New Safe Confinement
1. Key technical facts
Arch span: 257m
Height: 105m (equivalent to a 30 storey-building or big enough to house the Statue of Liberty)
Length covered: 150m (almost two football pitches)
Metal framework: 29,000 t (almost three times the weight of the Eiffel Tower)
Life expectancy of the confinement: 100 years
Contractor: Novarka
The arch frame is a huge lattice construction of tubular steel members built on two longitudinal
concrete beams.
In order to reduce radiological exposure to the workforce, the arch will be assembled 250
metres to the west of the destroyed reactor and eventually slid into position over the existing
sarcophagus.
Inside, the New Safe Confinement will be equipped with fully-automated cranes and other
equipment for deconstruction and other weight lifting and displacing operations.
2. Cost
The final cost of the Shelter Implementation Plan is currently estimated at €1.54 billion
(including contingency and escalation). The New Safe Confinement will cost about two thirds of
the total cost of the Shelter Implementation Plan.
3. Finalisation
According to the last review the project should be completed by mid-2014.
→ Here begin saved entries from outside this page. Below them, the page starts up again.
(** * studip-sync: a shallow embedding of [studip_sync.py]

    The program downloads one zip archive per configured course through a
    browser session, unpacks each archive into a scratch directory, tidies
    the unpacked tree and finally merges the scratch tree into the
    destination with [rsync].

    The embedding follows the Python source function by function.  The file
    system is a tree of named entries, Python exceptions are the values of
    [exn], and a statement that can raise is a state transformer returning
    the new state together with [Ok v] or [Raise e] (the state reached when
    the exception left the statement is kept, as in Python).  What the
    program asks of its surroundings (the portal, the browser driver, the
    clock, [rsync]) is collected in the record [env]. *)

From Stdlib Require Import List String Ascii Bool Arith Lia.
Import ListNotations.
Set Warnings "-register-all".
Open Scope string_scope.
Open Scope list_scope.

(** ** Exceptions and results *)

(** The exception classes the program defines ([DownloadError],
    [ExtractionError]) and the library exceptions its calls can raise. *)
Inductive exn : Type :=
| DownloadError (msg : string)
| ExtractionError (msg : string)
| BadZipFile
| FileNotFoundError
| NotADirectoryError
| IsADirectoryError
| FileExistsError
| DirectoryNotEmpty            (* OSError, errno ENOTEMPTY *)
| ShutilError                  (* shutil.Error *)
| RecursionError
| NoSuchElementException
| TimeoutException
| WebDriverException
| ConnectionError              (* requests.exceptions.ConnectionError *)
| SystemExit (code : nat)
| OtherError (name : string).

Inductive result (A : Type) : Type :=
| Ok (a : A)
| Raise (e : exn).
Arguments Ok {A} a.
Arguments Raise {A} e.

(** Statements over a state [S]. *)
Definition M (S A : Type) : Type := S -> S * result A.

Definition ret {S A} (a : A) : M S A := fun s => (s, Ok a).
Definition raise {S A} (e : exn) : M S A := fun s => (s, Raise e).
Definition bind {S A B} (m : M S A) (k : A -> M S B) : M S B :=
  fun s => match m s with
           | (s1, Ok a) => k a s1
           | (s1, Raise e) => (s1, Raise e)
           end.

Declare Scope py_scope.
Delimit Scope py_scope with py.
Notation "x <- m ;; k" := (bind m (fun x => k))
  (at level 100, m at next level, right associativity) : py_scope.
Notation "m ;;; k" := (bind m (fun _ => k))
  (at level 100, right associativity) : py_scope.
Open Scope py_scope.

(** [for x in xs: body x] *)
Fixpoint for_each {S A} (xs : list A) (body : A -> M S unit) : M S unit :=
  match xs with
  | [] => ret tt
  | x :: r => body x ;;; for_each r body
  end.

(** [try: m except ...: h]: [h e] is the handler of the first [except]
    clause that matches [e], or [None] when no clause does. *)
Definition try_except {S A} (m : M S A) (h : exn -> option (M S A)) : M S A :=
  fun s => match m s with
           | (s1, Ok a) => (s1, Ok a)
           | (s1, Raise e) => match h e with
                              | Some handler => handler s1
                              | None => (s1, Raise e)
                              end
           end.

(** A statement on a component of the state, through a getter and a setter. *)
Definition zoom {S T A} (get : S -> T) (set : T -> S -> S) (m : M T A) : M S A :=
  fun s => let '(t, r) := m (get s) in (set t s, r).

(** ** The file system *)

Module Fs.

(** A path is the list of its components, from the root. *)
Definition path : Type := list string.

(** [os.path.join] of a directory and a relative path. *)
Definition join (d p : path) : path := d ++ p.

(** Strings and paths.  [components s] are the parts of [s] between
    slashes, without the empty and the [.] parts (a part [..] is not
    resolved: the strings the program joins are taken to hold none);
    [os_path_join] of a directory and a string keeps the directory unless
    the string starts with a slash. *)
Fixpoint split_slash (s acc : string) : list string :=
  match s with
  | EmptyString => [acc]
  | String c r =>
      if Ascii.eqb c "/"%char then acc :: split_slash r ""
      else split_slash r (acc ++ String c "")%string
  end.
(** * clReflect: the runtime reflection database and its array helpers

    A shallow embedding of
    - [src/clReflectCpp/Database.cpp] (the hash-indexed binary search and the
      [crcpp::Database] facade),
    - [inc/crcpp/Database.h] and [inc/clcpp/Database.h] (the primitive model
      and its checked casts),
    - the procedural [CArray] operations of clReflectExport
      ([shallow_copy], [unstable_remove]),
    - the [clutl::DataBuffer] byte cursor,
    followed by the properties established about them. *)

From stdpp Require Import base numbers option list gmap strings.

Local Open Scope Z_scope.

(** ** Machine integers

    [unsigned int] and [int] are 32 bits wide on the targets of the library.
    Values are kept in [Z]; every operation of the source that can leave the
    range is followed by the wrap-around it has on the machine. *)

Definition wrap_uint (z : Z) : Z := z mod 2 ^ 32.

(** Conversion to [int]: the two's complement reading of the low 32 bits. *)
Definition wrap_int (z : Z) : Z := (z + 2 ^ 31) mod 2 ^ 32 - 2 ^ 31.

Definition is_uint (z : Z) : Prop := 0 <= z < 2 ^ 32.

(** ** Outcomes of a call

    A call either returns, stops in a failed [internal::Assert], or runs into
    behaviour the language leaves undefined (a null or dangling pointer is
    dereferenced).  [OutOfFuel] only bounds the unrolling of loops in the
    model. *)

Inductive outcome (A : Type) : Type :=
  | Ret (a : A)
  | AssertFailure
  | Undefined
  | OutOfFuel.

Arguments Ret {A} a.
Arguments AssertFailure {A}.
Arguments Undefined {A}.
Arguments OutOfFuel {A}.

#[global] Instance outcome_ret : MRet outcome := @Ret.

#[global] Instance outcome_bind : MBind outcome := λ A B f m,
  match m with
  | Ret a => f a
  | AssertFailure => AssertFailure
  | Undefined => Undefined
  | OutOfFuel => OutOfFuel
  end.

(** Modelled from the spec: [internal::Assert] is declared in Core.h, which is
    not among the sources.  A contract violation "must abort loudly
    (assertion)": a false condition stops the call. *)
Definition Assert (expression : bool) : outcome unit :=
  if expression then Ret tt else AssertFailure.

(** Reading through a pointer: an address that holds no object is undefined
    behaviour. *)
Definition deref {A : Type} (o : option A) : outcome A :=
  match o with
  | Some a => Ret a
  | None => Undefined
  end.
Spent Fuel Storage Facility
1. Key technical facts
The facility will provide dry storage for the more than 20,000 spent fuel assemblies from the
operation of the Chernobyl Nuclear Power Plant for a period of at least 100 years.
The project will use existing concrete storage modules and a building for the processing of the
assemblies.
Processing will include cutting, drying and fitting of spent fuel into storage containers.
Contractor: Holtec International
2. Cost
€250 million
3. Finalisation
The project will be completed in 2014/2015, though the delivery of casks for the spent fuel
storage will continue for two to three years after that, since they are not all required at the same
time.
Shelter Implementation Plan
Designed by international and Ukrainian experts in 1997, the Shelter Implementation
Plan (SIP) devises a step by step strategy to convert the site of the 1986 accident and the
increasingly unstable sarcophagus over reactor 4 at the Chernobyl Nuclear Power Plant into an
environmentally safe and secure condition.
The SIP includes a technical strategy and conceptual design definition with an associated
schedule and planning budget. The plan outlines a course of action to accomplish five objectives
and identified 22 primary tasks which were further divided into 297 activities. The core and
biggest single project is the New Safe Confinement.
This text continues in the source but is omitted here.